▶ _About this exercise_
Would you show every line from the records that holds "None"?

——

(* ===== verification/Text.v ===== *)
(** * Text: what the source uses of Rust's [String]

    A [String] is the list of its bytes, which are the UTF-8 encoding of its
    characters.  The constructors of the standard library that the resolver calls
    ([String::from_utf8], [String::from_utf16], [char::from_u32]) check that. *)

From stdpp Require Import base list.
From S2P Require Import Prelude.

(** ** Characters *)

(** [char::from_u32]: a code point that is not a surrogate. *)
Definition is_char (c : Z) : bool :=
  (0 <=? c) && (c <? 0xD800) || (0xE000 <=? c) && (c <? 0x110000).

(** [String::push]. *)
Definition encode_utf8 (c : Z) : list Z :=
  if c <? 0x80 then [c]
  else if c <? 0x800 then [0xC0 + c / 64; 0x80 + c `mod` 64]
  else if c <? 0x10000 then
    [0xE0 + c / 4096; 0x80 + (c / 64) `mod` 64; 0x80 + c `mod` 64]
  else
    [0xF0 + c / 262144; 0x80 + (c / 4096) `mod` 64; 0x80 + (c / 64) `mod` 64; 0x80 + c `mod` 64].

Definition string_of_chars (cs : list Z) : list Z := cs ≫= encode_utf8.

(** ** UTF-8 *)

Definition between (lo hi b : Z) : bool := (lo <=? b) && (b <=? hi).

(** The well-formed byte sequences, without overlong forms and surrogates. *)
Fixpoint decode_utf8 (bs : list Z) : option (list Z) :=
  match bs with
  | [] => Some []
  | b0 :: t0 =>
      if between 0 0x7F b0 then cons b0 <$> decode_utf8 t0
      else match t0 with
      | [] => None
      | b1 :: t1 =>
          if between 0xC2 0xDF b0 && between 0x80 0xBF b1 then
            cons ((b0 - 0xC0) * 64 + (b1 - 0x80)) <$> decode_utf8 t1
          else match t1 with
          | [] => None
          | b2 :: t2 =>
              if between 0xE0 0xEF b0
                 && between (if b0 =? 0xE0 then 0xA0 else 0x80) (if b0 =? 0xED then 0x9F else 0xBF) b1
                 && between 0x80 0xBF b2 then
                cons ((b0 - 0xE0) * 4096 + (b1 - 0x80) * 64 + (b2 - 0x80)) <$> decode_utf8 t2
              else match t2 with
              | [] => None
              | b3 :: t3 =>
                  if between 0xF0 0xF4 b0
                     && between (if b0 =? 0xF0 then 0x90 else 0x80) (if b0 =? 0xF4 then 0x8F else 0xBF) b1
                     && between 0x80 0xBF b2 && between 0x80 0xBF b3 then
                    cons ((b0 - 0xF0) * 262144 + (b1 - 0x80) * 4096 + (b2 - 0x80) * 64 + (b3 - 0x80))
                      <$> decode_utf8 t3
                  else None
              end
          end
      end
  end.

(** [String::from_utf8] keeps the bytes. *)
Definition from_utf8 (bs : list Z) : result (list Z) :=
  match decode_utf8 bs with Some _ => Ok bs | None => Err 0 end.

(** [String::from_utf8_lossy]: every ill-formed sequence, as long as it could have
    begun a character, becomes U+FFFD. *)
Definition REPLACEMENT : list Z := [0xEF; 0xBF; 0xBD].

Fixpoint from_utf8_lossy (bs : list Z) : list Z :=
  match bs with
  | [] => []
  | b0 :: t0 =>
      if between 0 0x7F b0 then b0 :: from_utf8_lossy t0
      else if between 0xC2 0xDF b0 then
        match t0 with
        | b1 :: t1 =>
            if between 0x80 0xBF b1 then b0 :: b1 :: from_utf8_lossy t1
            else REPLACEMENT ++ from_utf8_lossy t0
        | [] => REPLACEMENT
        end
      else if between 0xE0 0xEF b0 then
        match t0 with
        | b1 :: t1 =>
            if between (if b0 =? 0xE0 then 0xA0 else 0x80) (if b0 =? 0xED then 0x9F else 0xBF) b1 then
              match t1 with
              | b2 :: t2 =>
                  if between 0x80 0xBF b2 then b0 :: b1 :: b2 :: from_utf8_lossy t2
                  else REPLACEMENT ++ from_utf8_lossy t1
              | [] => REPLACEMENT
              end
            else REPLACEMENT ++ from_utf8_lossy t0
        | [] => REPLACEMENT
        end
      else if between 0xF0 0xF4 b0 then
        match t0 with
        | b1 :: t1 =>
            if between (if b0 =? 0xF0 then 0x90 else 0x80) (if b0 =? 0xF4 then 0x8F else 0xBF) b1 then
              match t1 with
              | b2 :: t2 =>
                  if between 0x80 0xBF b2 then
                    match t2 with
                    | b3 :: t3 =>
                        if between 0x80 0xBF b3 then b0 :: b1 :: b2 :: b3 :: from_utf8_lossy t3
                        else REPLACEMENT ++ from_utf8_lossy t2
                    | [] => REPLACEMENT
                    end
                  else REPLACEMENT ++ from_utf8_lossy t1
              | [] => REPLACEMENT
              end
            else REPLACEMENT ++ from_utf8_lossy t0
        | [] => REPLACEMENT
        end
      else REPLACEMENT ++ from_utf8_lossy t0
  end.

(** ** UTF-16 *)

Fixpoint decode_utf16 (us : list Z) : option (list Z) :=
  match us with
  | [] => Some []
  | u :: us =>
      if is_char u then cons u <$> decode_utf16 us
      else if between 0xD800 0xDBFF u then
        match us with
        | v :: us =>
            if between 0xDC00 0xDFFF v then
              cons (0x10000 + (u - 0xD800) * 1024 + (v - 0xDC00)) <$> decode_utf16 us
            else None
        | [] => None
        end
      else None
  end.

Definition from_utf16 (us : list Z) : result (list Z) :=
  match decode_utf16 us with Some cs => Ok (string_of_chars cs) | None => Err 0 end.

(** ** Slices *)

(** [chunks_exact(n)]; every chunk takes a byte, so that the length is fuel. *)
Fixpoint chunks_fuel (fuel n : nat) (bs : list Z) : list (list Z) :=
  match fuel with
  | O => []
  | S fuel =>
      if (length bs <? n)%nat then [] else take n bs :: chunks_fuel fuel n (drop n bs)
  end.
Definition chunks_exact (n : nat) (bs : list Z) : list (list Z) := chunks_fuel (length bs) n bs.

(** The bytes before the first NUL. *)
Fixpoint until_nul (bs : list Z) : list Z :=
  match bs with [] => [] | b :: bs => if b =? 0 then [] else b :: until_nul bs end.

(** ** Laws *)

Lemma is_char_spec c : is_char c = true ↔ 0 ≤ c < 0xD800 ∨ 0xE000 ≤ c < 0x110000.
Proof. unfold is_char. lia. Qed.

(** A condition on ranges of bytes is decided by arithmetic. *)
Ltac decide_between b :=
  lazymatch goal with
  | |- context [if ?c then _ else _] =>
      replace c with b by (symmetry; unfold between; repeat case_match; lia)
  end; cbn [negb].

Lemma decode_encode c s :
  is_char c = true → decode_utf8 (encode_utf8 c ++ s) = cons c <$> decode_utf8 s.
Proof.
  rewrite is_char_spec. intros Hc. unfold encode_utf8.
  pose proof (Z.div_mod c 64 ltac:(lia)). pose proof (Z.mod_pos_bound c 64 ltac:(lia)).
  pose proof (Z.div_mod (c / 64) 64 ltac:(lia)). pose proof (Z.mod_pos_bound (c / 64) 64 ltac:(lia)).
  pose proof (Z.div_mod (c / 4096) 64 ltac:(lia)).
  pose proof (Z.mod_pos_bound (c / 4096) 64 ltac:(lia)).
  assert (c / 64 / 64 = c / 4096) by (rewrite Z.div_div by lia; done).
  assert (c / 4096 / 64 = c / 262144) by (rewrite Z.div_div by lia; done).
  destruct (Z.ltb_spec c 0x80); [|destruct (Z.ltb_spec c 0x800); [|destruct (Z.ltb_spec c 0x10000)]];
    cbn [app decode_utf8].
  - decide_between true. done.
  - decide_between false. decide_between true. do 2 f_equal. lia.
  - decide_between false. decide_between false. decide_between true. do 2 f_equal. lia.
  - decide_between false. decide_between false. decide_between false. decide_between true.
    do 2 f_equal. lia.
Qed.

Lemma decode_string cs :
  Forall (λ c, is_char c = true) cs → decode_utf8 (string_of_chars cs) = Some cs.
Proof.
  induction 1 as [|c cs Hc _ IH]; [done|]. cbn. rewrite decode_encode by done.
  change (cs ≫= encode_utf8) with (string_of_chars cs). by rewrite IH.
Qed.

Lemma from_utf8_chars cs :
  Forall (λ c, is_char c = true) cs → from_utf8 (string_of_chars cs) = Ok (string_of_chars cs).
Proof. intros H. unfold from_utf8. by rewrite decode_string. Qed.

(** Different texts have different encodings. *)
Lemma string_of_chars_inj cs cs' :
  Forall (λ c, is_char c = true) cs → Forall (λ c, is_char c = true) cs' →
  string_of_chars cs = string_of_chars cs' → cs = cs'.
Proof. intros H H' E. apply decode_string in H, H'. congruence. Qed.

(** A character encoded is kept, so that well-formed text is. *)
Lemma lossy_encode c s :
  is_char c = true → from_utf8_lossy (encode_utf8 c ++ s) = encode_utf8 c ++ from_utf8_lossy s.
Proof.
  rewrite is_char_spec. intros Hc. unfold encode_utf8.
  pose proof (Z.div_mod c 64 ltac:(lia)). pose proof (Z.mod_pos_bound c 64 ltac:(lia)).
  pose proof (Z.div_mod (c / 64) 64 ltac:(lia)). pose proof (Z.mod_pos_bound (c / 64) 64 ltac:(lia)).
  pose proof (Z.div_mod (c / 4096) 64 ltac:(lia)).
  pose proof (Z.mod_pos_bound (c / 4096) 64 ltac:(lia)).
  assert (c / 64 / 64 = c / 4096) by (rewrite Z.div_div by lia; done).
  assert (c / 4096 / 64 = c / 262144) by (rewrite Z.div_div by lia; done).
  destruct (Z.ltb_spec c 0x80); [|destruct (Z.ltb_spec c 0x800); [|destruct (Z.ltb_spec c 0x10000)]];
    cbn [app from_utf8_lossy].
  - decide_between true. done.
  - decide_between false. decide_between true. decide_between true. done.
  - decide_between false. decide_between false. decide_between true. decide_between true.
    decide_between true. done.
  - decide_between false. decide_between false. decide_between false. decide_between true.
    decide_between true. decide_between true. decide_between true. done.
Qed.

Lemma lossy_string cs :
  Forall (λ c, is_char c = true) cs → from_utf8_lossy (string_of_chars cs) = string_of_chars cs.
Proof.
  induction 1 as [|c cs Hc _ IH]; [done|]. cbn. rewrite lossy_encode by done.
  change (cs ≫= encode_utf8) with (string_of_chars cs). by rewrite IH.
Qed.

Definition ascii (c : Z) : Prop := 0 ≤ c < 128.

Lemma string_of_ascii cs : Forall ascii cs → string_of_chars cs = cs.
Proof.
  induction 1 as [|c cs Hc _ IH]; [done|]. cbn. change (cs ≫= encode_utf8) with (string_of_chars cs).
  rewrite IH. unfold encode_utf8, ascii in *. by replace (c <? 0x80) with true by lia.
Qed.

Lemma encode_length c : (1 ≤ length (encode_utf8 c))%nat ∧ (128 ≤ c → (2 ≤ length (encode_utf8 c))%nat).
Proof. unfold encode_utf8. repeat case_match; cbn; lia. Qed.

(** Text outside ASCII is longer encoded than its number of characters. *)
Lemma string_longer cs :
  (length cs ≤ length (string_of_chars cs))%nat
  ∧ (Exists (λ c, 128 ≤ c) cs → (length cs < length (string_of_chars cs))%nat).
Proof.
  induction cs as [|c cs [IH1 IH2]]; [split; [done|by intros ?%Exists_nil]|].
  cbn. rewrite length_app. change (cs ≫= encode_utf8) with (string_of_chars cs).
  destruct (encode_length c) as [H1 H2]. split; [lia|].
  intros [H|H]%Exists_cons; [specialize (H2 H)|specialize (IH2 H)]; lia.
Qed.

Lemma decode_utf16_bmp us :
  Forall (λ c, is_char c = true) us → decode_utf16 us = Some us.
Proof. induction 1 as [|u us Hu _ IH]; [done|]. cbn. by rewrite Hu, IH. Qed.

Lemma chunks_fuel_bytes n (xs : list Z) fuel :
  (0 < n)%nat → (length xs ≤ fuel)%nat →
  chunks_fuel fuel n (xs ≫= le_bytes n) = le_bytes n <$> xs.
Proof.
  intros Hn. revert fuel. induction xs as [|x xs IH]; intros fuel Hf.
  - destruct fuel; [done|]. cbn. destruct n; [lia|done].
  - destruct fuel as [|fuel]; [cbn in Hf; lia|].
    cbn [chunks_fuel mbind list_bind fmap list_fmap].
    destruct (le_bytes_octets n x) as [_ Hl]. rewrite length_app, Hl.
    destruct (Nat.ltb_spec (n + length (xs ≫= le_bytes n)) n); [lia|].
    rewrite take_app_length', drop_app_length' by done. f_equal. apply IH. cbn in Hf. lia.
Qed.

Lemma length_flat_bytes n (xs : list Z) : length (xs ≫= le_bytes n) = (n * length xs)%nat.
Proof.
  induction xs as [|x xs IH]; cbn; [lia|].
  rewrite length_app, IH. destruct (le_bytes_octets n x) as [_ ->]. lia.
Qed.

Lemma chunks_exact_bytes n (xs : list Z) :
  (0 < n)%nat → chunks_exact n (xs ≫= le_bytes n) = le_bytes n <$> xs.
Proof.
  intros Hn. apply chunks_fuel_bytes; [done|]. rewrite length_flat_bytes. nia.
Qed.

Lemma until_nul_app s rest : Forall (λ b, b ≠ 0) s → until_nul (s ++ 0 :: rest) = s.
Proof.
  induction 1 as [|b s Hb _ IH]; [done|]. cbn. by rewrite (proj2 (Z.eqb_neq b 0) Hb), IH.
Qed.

——

▶ _Task solution_
      | [] => None
          | [] => None
              | [] => None
                  else None
  match decode_utf8 bs with Some _ => Ok bs | None => Err 0 end.
            else None
        | [] => None
      else None
  match decode_utf16 us with Some cs => Ok (string_of_chars cs) | None => Err 0 end.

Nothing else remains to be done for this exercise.